Show each line of the data below in which "KvlistValue" occurs.
*** Data shown Section Begins ***
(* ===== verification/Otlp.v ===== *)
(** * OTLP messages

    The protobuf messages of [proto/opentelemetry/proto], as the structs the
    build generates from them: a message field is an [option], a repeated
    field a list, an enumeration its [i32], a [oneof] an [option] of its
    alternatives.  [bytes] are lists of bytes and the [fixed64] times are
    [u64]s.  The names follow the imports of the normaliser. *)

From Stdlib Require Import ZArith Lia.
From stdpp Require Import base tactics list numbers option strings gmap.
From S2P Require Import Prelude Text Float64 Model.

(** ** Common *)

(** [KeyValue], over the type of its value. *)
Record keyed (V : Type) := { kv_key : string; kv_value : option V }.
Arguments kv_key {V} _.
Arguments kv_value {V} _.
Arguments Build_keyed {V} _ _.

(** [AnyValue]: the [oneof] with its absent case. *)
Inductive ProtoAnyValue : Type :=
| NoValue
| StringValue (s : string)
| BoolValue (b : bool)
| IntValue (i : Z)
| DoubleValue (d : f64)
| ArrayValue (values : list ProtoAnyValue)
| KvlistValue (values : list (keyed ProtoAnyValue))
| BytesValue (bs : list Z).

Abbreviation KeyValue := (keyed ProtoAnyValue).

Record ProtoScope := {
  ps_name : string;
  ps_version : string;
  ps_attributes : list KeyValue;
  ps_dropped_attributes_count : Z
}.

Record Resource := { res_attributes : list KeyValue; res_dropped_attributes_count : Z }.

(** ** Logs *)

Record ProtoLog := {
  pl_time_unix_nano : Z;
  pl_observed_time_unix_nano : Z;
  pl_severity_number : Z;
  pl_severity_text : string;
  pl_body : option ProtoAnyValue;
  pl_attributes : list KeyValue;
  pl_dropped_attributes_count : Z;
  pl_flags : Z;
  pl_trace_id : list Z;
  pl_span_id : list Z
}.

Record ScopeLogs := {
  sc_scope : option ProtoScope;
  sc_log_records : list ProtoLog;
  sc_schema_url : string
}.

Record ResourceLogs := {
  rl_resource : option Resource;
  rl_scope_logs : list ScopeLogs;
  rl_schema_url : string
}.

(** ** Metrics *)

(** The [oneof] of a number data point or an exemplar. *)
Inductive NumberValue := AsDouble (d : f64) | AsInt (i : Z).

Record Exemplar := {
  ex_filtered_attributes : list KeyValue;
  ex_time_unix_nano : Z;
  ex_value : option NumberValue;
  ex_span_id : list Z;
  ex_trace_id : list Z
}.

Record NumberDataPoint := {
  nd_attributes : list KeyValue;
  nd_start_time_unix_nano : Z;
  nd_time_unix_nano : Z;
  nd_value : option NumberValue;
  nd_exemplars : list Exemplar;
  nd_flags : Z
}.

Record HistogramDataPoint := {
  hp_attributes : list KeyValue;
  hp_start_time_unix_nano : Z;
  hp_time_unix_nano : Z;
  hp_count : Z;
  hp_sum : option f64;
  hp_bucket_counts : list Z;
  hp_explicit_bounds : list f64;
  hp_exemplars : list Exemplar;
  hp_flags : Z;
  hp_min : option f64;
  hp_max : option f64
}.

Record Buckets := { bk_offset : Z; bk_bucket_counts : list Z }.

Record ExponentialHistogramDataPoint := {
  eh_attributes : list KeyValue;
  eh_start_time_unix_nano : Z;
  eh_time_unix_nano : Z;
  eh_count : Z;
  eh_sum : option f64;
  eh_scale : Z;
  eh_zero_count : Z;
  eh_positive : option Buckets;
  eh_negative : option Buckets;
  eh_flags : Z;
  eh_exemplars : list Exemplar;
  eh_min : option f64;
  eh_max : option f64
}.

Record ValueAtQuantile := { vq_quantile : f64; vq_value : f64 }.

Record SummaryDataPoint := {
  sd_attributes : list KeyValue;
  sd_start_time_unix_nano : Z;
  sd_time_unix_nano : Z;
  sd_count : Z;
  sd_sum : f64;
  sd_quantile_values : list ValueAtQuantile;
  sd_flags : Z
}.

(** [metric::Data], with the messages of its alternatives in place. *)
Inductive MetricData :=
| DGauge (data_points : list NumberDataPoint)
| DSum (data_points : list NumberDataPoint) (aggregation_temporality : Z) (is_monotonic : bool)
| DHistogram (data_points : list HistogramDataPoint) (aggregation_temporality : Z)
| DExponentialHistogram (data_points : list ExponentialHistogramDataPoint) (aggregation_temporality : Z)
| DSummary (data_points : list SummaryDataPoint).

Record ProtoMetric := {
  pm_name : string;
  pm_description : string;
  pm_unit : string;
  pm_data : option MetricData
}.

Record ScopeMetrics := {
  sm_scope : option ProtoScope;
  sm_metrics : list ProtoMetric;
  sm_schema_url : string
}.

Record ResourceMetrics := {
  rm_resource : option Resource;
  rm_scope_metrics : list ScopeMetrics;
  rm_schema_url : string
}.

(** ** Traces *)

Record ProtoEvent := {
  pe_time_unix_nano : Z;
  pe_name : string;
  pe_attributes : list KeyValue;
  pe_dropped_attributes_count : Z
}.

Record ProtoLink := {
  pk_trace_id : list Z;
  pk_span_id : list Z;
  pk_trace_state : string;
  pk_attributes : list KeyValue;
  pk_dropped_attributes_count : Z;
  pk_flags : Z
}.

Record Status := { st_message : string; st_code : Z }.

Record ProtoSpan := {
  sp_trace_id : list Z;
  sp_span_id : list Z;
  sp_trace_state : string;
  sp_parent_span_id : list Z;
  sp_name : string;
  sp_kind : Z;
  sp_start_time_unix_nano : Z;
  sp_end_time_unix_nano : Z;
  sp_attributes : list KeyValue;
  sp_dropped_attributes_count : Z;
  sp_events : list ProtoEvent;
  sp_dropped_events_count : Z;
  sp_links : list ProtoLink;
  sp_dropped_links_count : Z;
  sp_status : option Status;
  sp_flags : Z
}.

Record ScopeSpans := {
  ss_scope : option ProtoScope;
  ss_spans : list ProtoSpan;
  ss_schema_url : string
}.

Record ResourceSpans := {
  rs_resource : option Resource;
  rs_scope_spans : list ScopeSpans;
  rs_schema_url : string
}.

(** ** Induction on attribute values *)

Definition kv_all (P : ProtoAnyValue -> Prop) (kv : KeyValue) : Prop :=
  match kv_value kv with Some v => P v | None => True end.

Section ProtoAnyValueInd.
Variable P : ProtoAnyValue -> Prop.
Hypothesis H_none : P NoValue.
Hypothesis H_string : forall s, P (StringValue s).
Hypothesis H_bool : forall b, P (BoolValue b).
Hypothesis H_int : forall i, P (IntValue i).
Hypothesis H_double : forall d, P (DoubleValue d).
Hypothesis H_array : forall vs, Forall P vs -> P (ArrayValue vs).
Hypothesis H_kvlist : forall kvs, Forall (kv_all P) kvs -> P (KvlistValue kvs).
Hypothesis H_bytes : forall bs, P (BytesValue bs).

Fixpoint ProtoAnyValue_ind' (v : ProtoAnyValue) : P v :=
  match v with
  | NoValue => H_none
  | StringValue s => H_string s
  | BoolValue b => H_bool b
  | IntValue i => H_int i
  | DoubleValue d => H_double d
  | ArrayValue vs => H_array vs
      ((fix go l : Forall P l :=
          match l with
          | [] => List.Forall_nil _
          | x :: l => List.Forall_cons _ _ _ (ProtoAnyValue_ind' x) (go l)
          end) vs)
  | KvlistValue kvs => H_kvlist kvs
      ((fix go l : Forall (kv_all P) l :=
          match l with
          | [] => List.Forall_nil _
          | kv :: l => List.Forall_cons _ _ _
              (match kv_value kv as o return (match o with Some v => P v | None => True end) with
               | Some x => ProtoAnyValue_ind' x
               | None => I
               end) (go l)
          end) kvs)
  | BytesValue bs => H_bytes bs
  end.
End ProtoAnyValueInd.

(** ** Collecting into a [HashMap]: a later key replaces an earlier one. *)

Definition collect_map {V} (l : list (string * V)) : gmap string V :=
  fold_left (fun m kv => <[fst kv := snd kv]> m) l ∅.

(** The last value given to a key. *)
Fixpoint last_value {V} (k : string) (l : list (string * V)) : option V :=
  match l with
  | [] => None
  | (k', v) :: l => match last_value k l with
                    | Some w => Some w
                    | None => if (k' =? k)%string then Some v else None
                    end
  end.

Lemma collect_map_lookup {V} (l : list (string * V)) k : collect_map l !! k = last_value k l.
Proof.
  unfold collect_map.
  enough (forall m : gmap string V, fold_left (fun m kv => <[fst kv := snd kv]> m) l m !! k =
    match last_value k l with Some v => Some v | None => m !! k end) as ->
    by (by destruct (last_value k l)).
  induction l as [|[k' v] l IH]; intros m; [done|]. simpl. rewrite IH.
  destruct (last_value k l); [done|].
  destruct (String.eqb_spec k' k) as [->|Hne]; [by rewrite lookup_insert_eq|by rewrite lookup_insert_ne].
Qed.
*** Data shown Section Ends ***
[Response to this task]:
| KvlistValue (values : list (keyed ProtoAnyValue))
Hypothesis H_kvlist : forall kvs, Forall (kv_all P) kvs -> P (KvlistValue kvs).
  | KvlistValue kvs => H_kvlist kvs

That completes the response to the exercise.